The guy couldn't sing, patently. David Gedge's voice was always on the verge of cracking, hidden way back in the mix behind banks of abrasive, jangling guitars. In the finest traditions of gospel music, Gedge was always straining to reach the next note--that next note which was always just out of reach--as he struggled to come to terms with yet another failed relationship, another doomed obsession, another bad joke. High notes were shouted rather than sung, shouted in an almost self-conscious manner that owed little to generations of strutting male rockers. Words were written almost as an afterthought, there to provide a counterpoint for the tumultuous guitars. Seemingly, Gedge had a problem coming to terms with his own masculinity... or perhaps his was a new form of maleness, one tempered by emotion and tears and a determination to not judge women by their appendages alone.

No wonder his North England band the Wedding Present were hailed as the natural successors to the Smiths' feminine, inward-turned rock once the Mancunian outfit had imploded in the mid-'80s--there was enough self-immolating passion and charm there to inspire a whole generation of sad, housebound, socially inept kids. Plus, Gedge clearly wasn't gay. (Not that there's anything wrong with that, but there's something deeply suspect about the way certain singers used to hide--and sometimes still hide--their sexuality.) A whole generation of girlfriends going weak at the knees in his presence could attest to that fact.

The guy's music was repetitive, samey. Over and over again the Wedding Present would plow the same furrow--from the boisterous optimism of their U.S. debut, 1987's George Best, through crummy covers of Tom Jones' "It's Not Unusual" and 1991's disappointing seamonsters, to liaisons with Steve Albini on 1990's severely underrated, feedback-drenched, pre-grunge "Brassneck" EP. Listening to the new Manifesto compilation Singles 1989-1991, one song quickly starts to blur into the next, the whole sounding like a long, drawn-out crescendo of hope and lucklessness. Yet there was something eminently lovable about this band--their humanity, their passion, their humor.

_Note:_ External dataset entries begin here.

(** * gengitIA: candidate scoring, ranking and talent search

    A shallow embedding of the recruitment API's scoring pipeline
    ([services/ai_service.py]), its database gateway
    ([services/database_service.py], [database.py]) and the ranking and
    comment endpoints ([main.py]), with the properties the specification
    states about them.

    Conventions of the embedding.
    - Python [float] scores are exact rationals ([Q]); [0.7] is [7/10].
      Rounding, NaN and infinities are outside this model; where the
      rounding of a score matters, the arithmetic of the code is also
      given on binary64 floats ([professional_score_double]).
    - Python values of type [Any] that come out of [json.loads] are
      values of the type [json]; [None] is [JNull], a list is [JArr].
      A number of a document is a rational: [NaN], [Infinity] and an
      integer too large for a float are not among them.
    - A string is the sequence of its bytes: a slice and an iteration
      count bytes, which are the characters of Python on ASCII text.
    - [str.lower], [str.split], [str.strip], [json.loads] and [float] on
      a string are builtins of the Python runtime: they are the fields of
      the class [PyRuntime], and every theorem holds for each instance.
    - An exception is a value of [exn]; code that can raise returns an
      [outcome]. *)

From Stdlib Require Import QArith Lqa Lia ZArith Ascii String Sorting.Sorted.
From Stdlib Require Import PrimFloat.
From Stdlib Require Uint63.
From stdpp Require Import base list strings gmap sorting.

Set Warnings "-register-all,-inexact-float".
Open Scope string_scope.

(* ================================================================== *)
(** ** Python values, exceptions and builtins *)
(* ================================================================== *)

Inductive exn : Type :=
  | JSONDecodeError
  | AttributeError
  | TypeError
  | ValueError
  | UnboundLocalError
  | APIError
  | DatabaseError.

Inductive outcome (A : Type) : Type :=
  | Ok (a : A)
  | Raise (e : exn).
Arguments Ok {A} a.
Arguments Raise {A} e.

Definition obind {A B} (m : outcome A) (f : A -> outcome B) : outcome B :=
  match m with
  | Ok a => f a
  | Raise e => Raise e
  end.

Notation "x <~ m ;; k" := (obind m (fun x => k))
  (at level 100, m at next level, k at level 200, right associativity).

Inductive json : Type :=
  | JNull
  | JBool (b : bool)
  | JNum (q : Q)
  | JStr (s : string)
  | JArr (l : list json)
  | JObj (m : list (string * json)).

(** [d.get(k, default)] on a parsed JSON object. *)
Fixpoint dict_get (m : list (string * json)) (k : string) (default : json) : json :=
  match m with
  | [] => default
  | (k', v) :: m' => if String.eqb k' k then v else dict_get m' k default
  end.

(** [k in d]. *)
Fixpoint dict_has (m : list (string * json)) (k : string) : bool :=
  match m with
  | [] => false
  | (k', _) :: m' => String.eqb k' k || dict_has m' k
  end.

(** Python truthiness of a JSON value. *)
Definition truthy (v : json) : bool :=
  match v with
  | JNull => false
  | JBool b => b
  | JNum q => negb (Qeq_bool q 0%Q)
  | JStr s => negb (String.eqb s "")
  | JArr l => match l with [] => false | _ => true end
  | JObj m => match m with [] => false | _ => true end
  end.

Definition is_list (v : json) : bool :=
  match v with JArr _ => true | _ => false end.

Class PyRuntime : Type := {
  (** [s.lower()] *)
  str_lower : string -> string;
  (** [s.split()]: the whitespace-separated words of [s] *)
  str_split : string -> list string;
  (** [s.strip()] *)
  str_strip : string -> string;
  (** [json.loads(s)]; [None] stands for [json.JSONDecodeError] *)
  json_loads : string -> option json;
  (** [float(s)] on a string; [None] stands for [ValueError] *)
  float_of_str : string -> option Q
}.

(** [needle in hay] on strings. *)
Fixpoint str_contains (needle hay : string) : bool :=
  String.prefix needle hay ||
  match hay with
  | EmptyString => false
  | String _ hay' => str_contains needle hay'
  end.

(** [s[n:]] and [s[:-n]] for a non-negative literal [n], [s[:n]]. *)
Definition str_from (n : nat) (s : string) : string :=
  String.substring n (String.length s - n) s.
Definition str_drop_end (n : nat) (s : string) : string :=
  String.substring 0 (String.length s - n) s.
Definition str_upto (n : nat) (s : string) : string :=
  String.substring 0 n s.

Definition str_endswith (s suffix : string) : bool :=
  String.prefix (String.rev suffix) (String.rev s).

(** [sep.join(l)] *)
Definition str_join (sep : string) (l : list string) : string :=
  String.concat sep l.

(** The characters of a string, as Python iterates over it. *)
Fixpoint str_chars (s : string) : list string :=
  match s with
  | EmptyString => []
  | String a s' => String a EmptyString :: str_chars s'
  end.

(** [s.split(sep)] for a non-empty separator: [skip] counts the
    characters of a separator that was just matched and is still to be
    passed over, [cur] is the piece read so far. *)
Fixpoint str_split_on (sep : string) (skip : nat) (cur : string) (s : string)
  : list string :=
  match s with
  | EmptyString => [cur]
  | String a s' =>
      match skip with
      | S k => str_split_on sep k cur s'
      | O =>
          if String.prefix sep s
          then cur :: str_split_on sep (String.length sep - 1) EmptyString s'
          else str_split_on sep 0 (cur +:+ String a EmptyString) s'
      end
  end.

Definition str_split_sep (sep s : string) : list string :=
  str_split_on sep 0 EmptyString s.

(** [float(v)] on a JSON value. *)
Definition py_float `{PyRuntime} (v : json) : outcome Q :=
  match v with
  | JNum q => Ok q
  | JBool b => Ok (if b then 1%Q else 0%Q)
  | JStr s =>
      match float_of_str s with
      | Some q => Ok q
      | None => Raise ValueError
      end
  | JNull | JArr _ | JObj _ => Raise TypeError
  end.

(** [[s.lower() for s in v]] where [v] came out of a JSON document. *)
Fixpoint all_strs (l : list json) : outcome (list string) :=
  match l with
  | [] => Ok []
  | JStr s :: l' => r <~ all_strs l' ;; Ok (s :: r)
  | _ :: _ => Raise AttributeError
  end.

Definition lower_each `{PyRuntime} (v : json) : outcome (list string) :=
  match v with
  | JArr l => r <~ all_strs l ;; Ok (str_lower <$> r)
  | JStr s => Ok (str_lower <$> str_chars s)
  | JObj m => Ok (str_lower <$> (fst <$> m))
  | JNull | JBool _ | JNum _ => Raise TypeError
  end.

(** [v.lower()] where [v] came out of a JSON document. *)
Definition lower_of `{PyRuntime} (v : json) : outcome string :=
  match v with
  | JStr s => Ok (str_lower s)
  | _ => Raise AttributeError
  end.

Definition Qltb (a b : Q) : bool := negb (Qle_bool b a).

Definition Qnat (n : nat) : Q := inject_Z (Z.of_nat n).

(** [list.sort(key=..., reverse=True)]: a stable sort into descending
    order; [geb x y] says that the key of [x] is at least the key of [y]. *)
Fixpoint insert_desc {A} (geb : A -> A -> bool) (x : A) (l : list A) : list A :=
  match l with
  | [] => [x]
  | y :: l' => if geb x y then x :: y :: l' else y :: insert_desc geb x l'
  end.

Fixpoint sort_desc {A} (geb : A -> A -> bool) (l : list A) : list A :=
  match l with
  | [] => []
  | x :: l' => insert_desc geb x (sort_desc geb l')
  end.
(** From 28 February 2012 to 1 March 2012 the leap day is walked
    through: two days, one of them in the calendar without leap days. *)
Lemma leapDaysWalkedThroughFrom_exact_witness :
  validDateb (mk_tm 2012 2 28 0 0 0 zero_frac) = true
  /\ validDateb (mk_tm 2012 3 1 0 0 0 zero_frac) = true
  /\ dayNumber (mk_tm 2012 3 1 0 0 0 zero_frac)
     - dayNumber (mk_tm 2012 2 28 0 0 0 zero_frac)
     = plainDayNumber (mk_tm 2012 3 1 0 0 0 zero_frac)
       - plainDayNumber (mk_tm 2012 2 28 0 0 0 zero_frac)
       + leapDaysWalkedThroughFrom (mk_tm 2012 2 28 0 0 0 zero_frac)
           (mk_tm 2012 3 1 0 0 0 zero_frac).
Proof.
  assert (A : validDateb (mk_tm 2012 2 28 0 0 0 zero_frac) = true) by by_evaluation.
  assert (B : validDateb (mk_tm 2012 3 1 0 0 0 zero_frac) = true) by by_evaluation.
  split; [exact A |]. split; [exact B |].
  exact (leapDaysWalkedThroughFrom_exact _ _ A B).
Defined.

Example leapDaysWalkedThroughFrom_examples :
  leapDaysWalkedThroughFrom (mk_tm 2012 2 28 0 0 0 zero_frac)
    (mk_tm 2012 3 1 0 0 0 zero_frac) = 1
  /\ leapDaysWalkedThroughFrom (mk_tm 2012 2 29 0 0 0 zero_frac)
       (mk_tm 2012 3 1 0 0 0 zero_frac) = 1
  /\ leapDaysWalkedThroughFrom (mk_tm 2012 3 1 0 0 0 zero_frac)
       (mk_tm 2012 1 1 0 0 0 zero_frac) = -1.
Proof. repeat split; vm_compute; reflexivity. Qed.

(** X20. [leapSecondsWalkedThroughFrom] changes sign when its two
    arguments, if different, are exchanged, and its size never exceeds the
    number of entries of the delta table. *)
Theorem leapSecondsWalkedThroughFrom_antisymmetric (deltas : list Z) (a b : Z) :
  a <> b ->
  leapSecondsWalkedThroughFrom deltas b a = - leapSecondsWalkedThroughFrom deltas a b
  /\ Z.abs (leapSecondsWalkedThroughFrom deltas a b) <= Z.of_nat (List.length deltas).
Proof.
  intros N. split; [apply leapSecondsWalkedThroughFrom_antisym, N |].
  destruct (Z.lt_ge_cases a b) as [L | G].
  - rewrite (leapSecondsWalkedThroughFrom_forward deltas a b L).
    pose proof (entriesBetween_bounds deltas a b). lia.
  - rewrite (leapSecondsWalkedThroughFrom_backward deltas a b) by lia.
    pose proof (entriesBetween_bounds deltas b a). lia.
Qed.

Lemma leapSecondsWalkedThroughFrom_antisymmetric_witness :
  0 <> 709948800
  /\ (leapSecondsWalkedThroughFrom (leapSecondDeltas state_1990) 709948800 0
      = - leapSecondsWalkedThroughFrom (leapSecondDeltas state_1990) 0 709948800
      /\ Z.abs (leapSecondsWalkedThroughFrom (leapSecondDeltas state_1990) 0 709948800)
         <= Z.of_nat (List.length (leapSecondDeltas state_1990))).
Proof.
  assert (N : 0 <> 709948800) by discriminate.
  split; [exact N |].
  exact (leapSecondsWalkedThroughFrom_antisymmetric (leapSecondDeltas state_1990)
           0 709948800 N).
Defined.

(** ** [init] *)

(** X21. A call of [init] that opens its file, from any prior state: the
    system is initialized, the Epoch Reference gets the new year and keeps
    its other fields, nothing is written to [std::cerr], the previous
    tables are discarded, the delta table is built from the values of the
    file after the new epoch (each its distance from the new epoch plus
    the number of values kept before it), and the two tables have the same
    number of entries. *)
Theorem init_success (epochYr : Z) (leapFile : string) (file : list string)
    (st : State) :
  let st' := init epochYr leapFile (Some file) st in
  let d := numSecondsBetweenEpochs DEFAULT_EPOCH_YEAR (wrap64 epochYr) in
  initialized st' = true
  /\ epoch st' = set_yr (epoch st) epochYr
  /\ cerr st' = cerr st
  /\ leapSecondDeltas st' = init_deltas d 0 (leap_values d file)
  /\ List.length (leapSecondTMs st') = List.length (leapSecondDeltas st').
Proof. exact (init_success_tables epochYr leapFile file st). Qed.

(** X22. With an epoch year before 1900 [init] records no leap second at
    all, whatever the file holds (values below [2^63]): the distance from
    1900 to the earlier year wraps around to a value above every entry. *)
Theorem init_before_1900 (epochYr : Z) (leapFile : string) (file : list string)
    (st : State) :
  1 <= epochYr < 1900 ->
  forallb (fun line => line_value line <? two63) (getLines file) = true ->
  leapSecondDeltas (init epochYr leapFile (Some file) st) = []
  /\ leapSecondTMs (init epochYr leapFile (Some file) st) = [].
Proof.
  intros Y B. apply (init_before_1900_tables epochYr leapFile file st Y).
  intros line Hl. rewrite forallb_forall in B. apply Z.ltb_lt, B, Hl.
Qed.

Lemma init_before_1900_witness :
  1 <= 1899 < 1900
  /\ forallb (fun line => line_value line <? two63) (getLines leap_seconds_list) = true
  /\ (leapSecondDeltas (init 1899 EmptyString (Some leap_seconds_list) initial_State) = []
      /\ leapSecondTMs (init 1899 EmptyString (Some leap_seconds_list) initial_State) = []).
Proof.
  assert (Y : 1 <= 1899 < 1900) by by_evaluation.
  assert (B : forallb (fun line => line_value line <? two63)
                (getLines leap_seconds_list) = true) by by_evaluation.
  split; [exact Y |]. split; [exact B |].
  exact (init_before_1900 1899 EmptyString leap_seconds_list initial_State Y B).
Defined.

(** X23. After a first [init] with the official leap-second list and any
    epoch year from 1900 to 2100 both round trips hold: every epoch offset
    below [2^52] comes back from the timestamp built from it, and every
    valid timestamp comes back, in its six integer fields, from its epoch
    offset. *)
Theorem first_init_round_trips (epochYr : Z) (leapFile : string) :
  1900 <= epochYr <= 2100 ->
  let st := init epochYr leapFile (Some leap_seconds_list) initial_State in
  (forall n, 0 <= n < two52 -> toEpoch st (smart_tm_sinceEpoch st n) = n)
  /\ (forall t, isValid st t = true ->
      equalsNoFrac (smart_tm_sinceEpoch st (toEpoch st t)) t = true).
Proof.
  intros Y. cbv zeta.
  pose proof (tables_ok_consistent _ (first_init_tables_ok epochYr leapFile Y)) as C.
  split.
  - intros n. apply (toEpoch_sinceEpoch_consistent _ C).
  - intros t. apply (sinceEpoch_toEpoch_consistent _ C).
Qed.

Lemma first_init_round_trips_witness :
  1900 <= 2008 <= 2100
  /\ (let st := init 2008 EmptyString (Some leap_seconds_list) initial_State in
      (forall n, 0 <= n < two52 -> toEpoch st (smart_tm_sinceEpoch st n) = n)
      /\ (forall t, isValid st t = true ->
          equalsNoFrac (smart_tm_sinceEpoch st (toEpoch st t)) t = true)).
Proof.
  assert (Y : 1900 <= 2008 <= 2100) by by_evaluation.
  split; [exact Y |].
  exact (first_init_round_trips 2008 EmptyString Y).
Defined.

(** ** [FileIO.cpp] *)

(** X24. [safeGetline] returns the characters before the first line
    ending, whichever of LF, CR LF and CR it is, takes the ending out of
    the stream and leaves [eofbit] as it was; a last line without an
    ending is returned as well, and [eofbit] is set only when no character
    was left. *)
Theorem safeGetline_line_endings (l : string) (e : line_ending) (rest : string)
    (b : bool) :
  no_eol l = true ->
  safeGetline (mk_istream (l ++ ending_string e ++ rest) b)
  = (mk_istream (after_ending e rest) b, l)
  /\ safeGetline (mk_istream l b)
     = (mk_istream EmptyString
          (b || match l with EmptyString => true | _ => false end), l).
Proof.
  intros H. split; [apply safeGetline_line, H | apply safeGetline_last, H].
Qed.

Lemma safeGetline_line_endings_witness :
  no_eol "3550089600 # 1 Jul 2012" = true
  /\ (safeGetline (mk_istream ("3550089600 # 1 Jul 2012" ++ ending_string Dos_ending
                               ++ "3644697600") false)
      = (mk_istream (after_ending Dos_ending "3644697600") false,
         "3550089600 # 1 Jul 2012"%string)
      /\ safeGetline (mk_istream "3550089600 # 1 Jul 2012" false)
         = (mk_istream EmptyString
              (false || match "3550089600 # 1 Jul 2012"%string with
                        | EmptyString => true | _ => false end),
            "3550089600 # 1 Jul 2012"%string)).
Proof.
  assert (H : no_eol "3550089600 # 1 Jul 2012" = true) by by_evaluation.
  split; [exact H |].
  exact (safeGetline_line_endings "3550089600 # 1 Jul 2012" Dos_ending
           "3644697600" false H).
Defined.

(** X25. When [getNextLine] returns [true] the line is neither empty nor
    a comment, [eofbit] is clear and at least one character was taken
    from the stream; when it returns [false] the line is empty and
    [eofbit] is set. *)
Theorem getNextLine_contract (strm : istream) :
  let '(strm', line, ok) := getNextLine strm in
  if ok then
    skipped_line line = false /\ eofbit strm' = false
    /\ (String.length (rdbuf strm') < String.length (rdbuf strm))%nat
  else line = EmptyString /\ eofbit strm' = true.
Proof.
  destruct (getNextLine strm) as [[strm' line] ok] eqn:E.
  unfold getNextLine in E. destruct ok.
  - exact (getNextLine_loop_success _ _ _ _ E).
  - apply (getNextLine_loop_failure _ _ _ _ (Nat.lt_succ_diag_r _) E).
Qed.
Lemma numeric_part_plain (token : string) :
  plain_token token = true ->
  numeric_part (str_c_time (CacheVal token))
  = filter_chars (fun c => is_digit c || Ascii.eqb c ".")
      (filter_chars (fun c => negb (is_space c)) (lower token)).
Proof.
  intros H. unfold numeric_part, str_c_time, cache_time_str.
  rewrite replace_char_delete, !filter_filter.
  apply (filter_lower_ext _ _ _ _ plain_char_numeric H).
Qed.

Lemma alpha_part_plain (token : string) :
  plain_token token = true ->
  alpha_part (str_c_time (CacheVal token))
  = filter_chars (fun c => is_lower c || is_upper c)
      (filter_chars (fun c => negb (is_space c)) (lower token)).
Proof.
  intros H. unfold alpha_part, str_c_time, cache_time_str.
  rewrite replace_char_delete, !filter_filter.
  apply (filter_lower_ext _ _ _ _ plain_char_alpha H).
Qed.

(** the characters [float] receives are never letters *)
Lemma numeric_part_no_letter (c : cache_arg) :
  forall_chars (fun x => negb (is_lower x || is_upper x)) (numeric_part (str_c_time c)) = true.
Proof.
  unfold numeric_part, str_c_time. rewrite replace_char_delete, filter_filter.
  induction (cache_time_str c) as [|a s IH]; [reflexivity|].
  cbn [lower filter_chars].
  destruct (negb (Ascii.eqb (lower_char a) " ") && negb (is_lower (lower_char a))) eqn:E;
    [|exact IH].
  cbn [forall_chars]. rewrite IH, andb_true_r. revert E. clear. each_char a.
Qed.

(** The token as the specification reads it differs from what the code
    computes: the sign is part of what [float] is given. *)
Lemma C5_counterexample :
  parse_freshness (CacheVal "-5mins") <> spec_parse_freshness "-5mins".
Proof. vm_compute. discriminate. Qed.

Lemma forall_chars_weaken (p q : ascii -> bool) (s : string) :
  (forall c, q c = true -> p c = true) ->
  forall_chars p s = false -> forall_chars q s = false.
Proof.
  intros Hqp. induction s as [|a s IH]; [discriminate|]. cbn [forall_chars].
  destruct (q a) eqn:Eq; [|reflexivity]. rewrite (Hqp a Eq). exact IH.
Qed.

Lemma forall_chars_false_filter (p q : ascii -> bool) (s : string) :
  (forall c, p c = false -> q c = true) ->
  forall_chars p s = false -> forall_chars p (filter_chars q s) = false.
Proof.
  intros Hpq. induction s as [|a s IH]; [discriminate|]. cbn [forall_chars filter_chars].
  destruct (p a) eqn:Ep.
  - cbn [andb]. intros H. destruct (q a); cbn [forall_chars]; rewrite ?Ep; auto.
  - intros _. rewrite (Hpq a Ep). cbn [forall_chars]. now rewrite Ep.
Qed.

Lemma forall_chars_false_lower (p : ascii -> bool) (s : string) :
  (forall c, p c = false -> p (lower_char c) = false) ->
  forall_chars p s = false -> forall_chars p (lower s) = false.
Proof.
  intros Hp. induction s as [|a s IH]; [discriminate|]. cbn [forall_chars lower].
  destruct (p a) eqn:Ep.
  - cbn [andb]. intros H. rewrite (IH H). apply andb_false_r.
  - intros _. now rewrite (Hp a Ep).
Qed.

Lemma forall_chars_false_ltrim (p : ascii -> bool) (s : string) :
  (forall c, p c = false -> PyFloat.is_blank c = false) ->
  forall_chars p s = false -> forall_chars p (PyFloat.ltrim s) = false.
Proof.
  intros Hp. induction s as [|a s IH]; [discriminate|]. cbn [PyFloat.ltrim].
  destruct (PyFloat.is_blank a) eqn:Eb; [|auto].
  cbn [forall_chars]. destruct (p a) eqn:Ep; [exact IH|].
  rewrite (Hp a Ep) in Eb. discriminate.
Qed.

Lemma forall_chars_false_rtrim (p : ascii -> bool) (s : string) :
  (forall c, p c = false -> PyFloat.is_blank c = false) ->
  forall_chars p s = false -> forall_chars p (PyFloat.rtrim s) = false.
Proof.
  intros Hp. induction s as [|a s IH]; [discriminate|]. cbn [forall_chars PyFloat.rtrim].
  destruct (p a) eqn:Ep.
  - cbn [andb]. intros H. specialize (IH H).
    destruct (PyFloat.rtrim s) as [|b r]; [discriminate|].
    cbn [forall_chars] in *. now rewrite Ep, IH.
  - intros _. destruct (PyFloat.rtrim s) as [|b r].
    + rewrite (Hp a Ep). cbn [forall_chars]. now rewrite Ep.
    + cbn [forall_chars]. now rewrite Ep.
Qed.
(** * Bitstring Status List debugger: the decode pipeline and the bit accessor

    A shallow embedding of [BitstringService] (the class of
    [services/bitstringService.ts]) in its two revisions:

    - the revision that reports failures by throwing [Error]
      (module [ThrowingService]);
    - the revision that returns a [DetailedError] value
      (module [BitstringService]).

    JavaScript numbers that hold integers are modelled by [Z]: every
    operation the service applies to an index (comparison, division by 8,
    [Math.floor], remainder, increment inside the checked range) is exact on
    integer-valued doubles.  Bit operators go through the 32-bit conversions
    the language prescribes.  Strings are sequences of characters; the
    service compares, concatenates and slices them and matches ASCII
    prefixes and separators only.  Calls to [console] are left out. *)

From Stdlib Require Import ZArith List String Ascii Bool Lia.
From Stdlib Require Import DecimalString.
From Stdlib Require Strings.Byte.
From Equations Require Import Equations.
Import ListNotations.

Local Open Scope string_scope.
Local Open Scope Z_scope.

(** ** JavaScript primitives used by the service *)

Module JS.

(** A value that was thrown: an [Error] instance carrying a message, or
    anything else (pako throws plain strings). *)
Inductive Thrown : Type :=
| ThrownTypeError (message : string)
| ThrownError (message : string)
| ThrownOther.

(** [error instanceof Error ? error.message : fallback] *)
Definition messageOr (fallback : string) (t : Thrown) : string :=
  match t with
  | ThrownTypeError m => m
  | ThrownError m => m
  | ThrownOther => fallback
  end.

(** A computation that returns or throws. *)
Definition Completion (A : Type) : Type := (Thrown + A)%type.

(** ToUint32 and ToInt32 on an integer-valued number. *)
Definition ToUint32 (z : Z) : Z := z mod 2 ^ 32.

Definition ToInt32 (z : Z) : Z :=
  let m := z mod 2 ^ 32 in
  if m >=? 2 ^ 31 then m - 2 ^ 32 else m.

(** An operand that may be [undefined] (an out-of-range typed-array read):
    ToNumber(undefined) is NaN and ToInt32(NaN) is 0. *)
Definition ToInt32u (v : option Z) : Z :=
  match v with
  | Some z => ToInt32 z
  | None => 0
  end.

(** [a << b]: the left operand as int32, the count masked to five bits,
    the result wrapped to int32. *)
Definition shl (a b : Z) : Z :=
  ToInt32 (Z.shiftl (ToInt32 a) (Z.land (ToUint32 b) 31)).

(** [a & b]: both operands as int32; the conjunction of two int32 values
    is an int32 value.  The left operand may be [undefined]. *)
Definition and (a : option Z) (b : Z) : Z :=
  Z.land (ToInt32u a) (ToInt32 b).

(** [a % b]: the sign follows the dividend. *)
Definition rem (a b : Z) : Z := Z.rem a b.

(** [Math.floor(a / 8)] on an integer [a]: the quotient is exact (a
    division by a power of two), so the result is the floor quotient. *)
Definition floorDiv8 (a : Z) : Z := a / 8.

(** Number to string, for integers below 10^21 in magnitude (beyond that
    JavaScript switches to exponent notation). *)
Definition numberToString (z : Z) : string :=
  NilZero.string_of_int (Z.to_int z).

(** [s.startsWith(p)] *)
Definition startsWith (s p : string) : bool := String.prefix p s.

(** [s.substring(n)] for [0 <= n] *)
Fixpoint substringFrom (n : nat) (s : string) : string :=
  match n, s with
  | O, _ => s
  | S n', String _ s' => substringFrom n' s'
  | S _, EmptyString => EmptyString
  end.

(** [s.includes(t)] *)
Fixpoint includes (s t : string) : bool :=
  String.prefix t s ||
  match s with
  | EmptyString => false
  | String _ s' => includes s' t
  end.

Plus, there were Gedge's bushy eyebrows and his ridiculous way of holding a guitar, and the way the Wedding Present would always make my feet move in righteous anger at the front of shows. There were the break-up songs--songs like "Once More" and the almost orgasmic "My Favourite Dress"--and the warm, comforting feeling they would leave inside, that someone else cared. Plus, Gedge refused to take the easy route--smarten up his band's sound and round off the corners. Before Gedge, it seemed that all rock stars had to be dicks, had to be despicable braggarts in the style of Iggy and Jagger. I fucking hated Iggy and Jagger. (Does it take any brains--or indeed balls--to strut your stuff the way they did? I think not. Just a couple of cheap beers and a few stupid followers.) And who could resist a title like "What Have I Said Now?" (from 1991's Bizarro).

It was only when the Wedding Present started to broaden their horizons--most notably during 1992's laudable but misjudged decision to release a seven-inch single every month (smashing all sorts of U.K. Top 40 records in the process)--when they started looking abroad to their American cousins Pavement and Sebadoh, that they lost their way. They started to sound bitty, not like their own glorious selves but like pallid copies of bands who almost certainly had originally looked to their music for inspiration. How tiresome. The Wedding Present, of all bands, should have realized that the first idea a band has is usually the best--and that you should never veer away from the crowd-pleasers.

The fact that their singer, David Gedge, managed to reinvent himself last year as a pop dreamer par excellence with Va Va Voom, the summery, keyboard-led debut album from his Cinerama side project, is all the more astonishing. There again, Gedge always has been in love with the music of Bacharach, Cole Porter, and Smokey Robinson--it was just that he never before had the nerve to divest himself of the reassuring banks of guitars which could hide his insecurities so effectively. "Uncluttered" is the word that springs to mind.

And if you don't understand the appeal of a line like "Yeah, I've got a girlfriend/She's beautiful, considerate, and yes, I do love her/But I'm not going to pretend/That she's ever going to be the one" (from Cinerama's "Hard, Fast and Beautiful"), then perhaps you're listening to the wrong medium.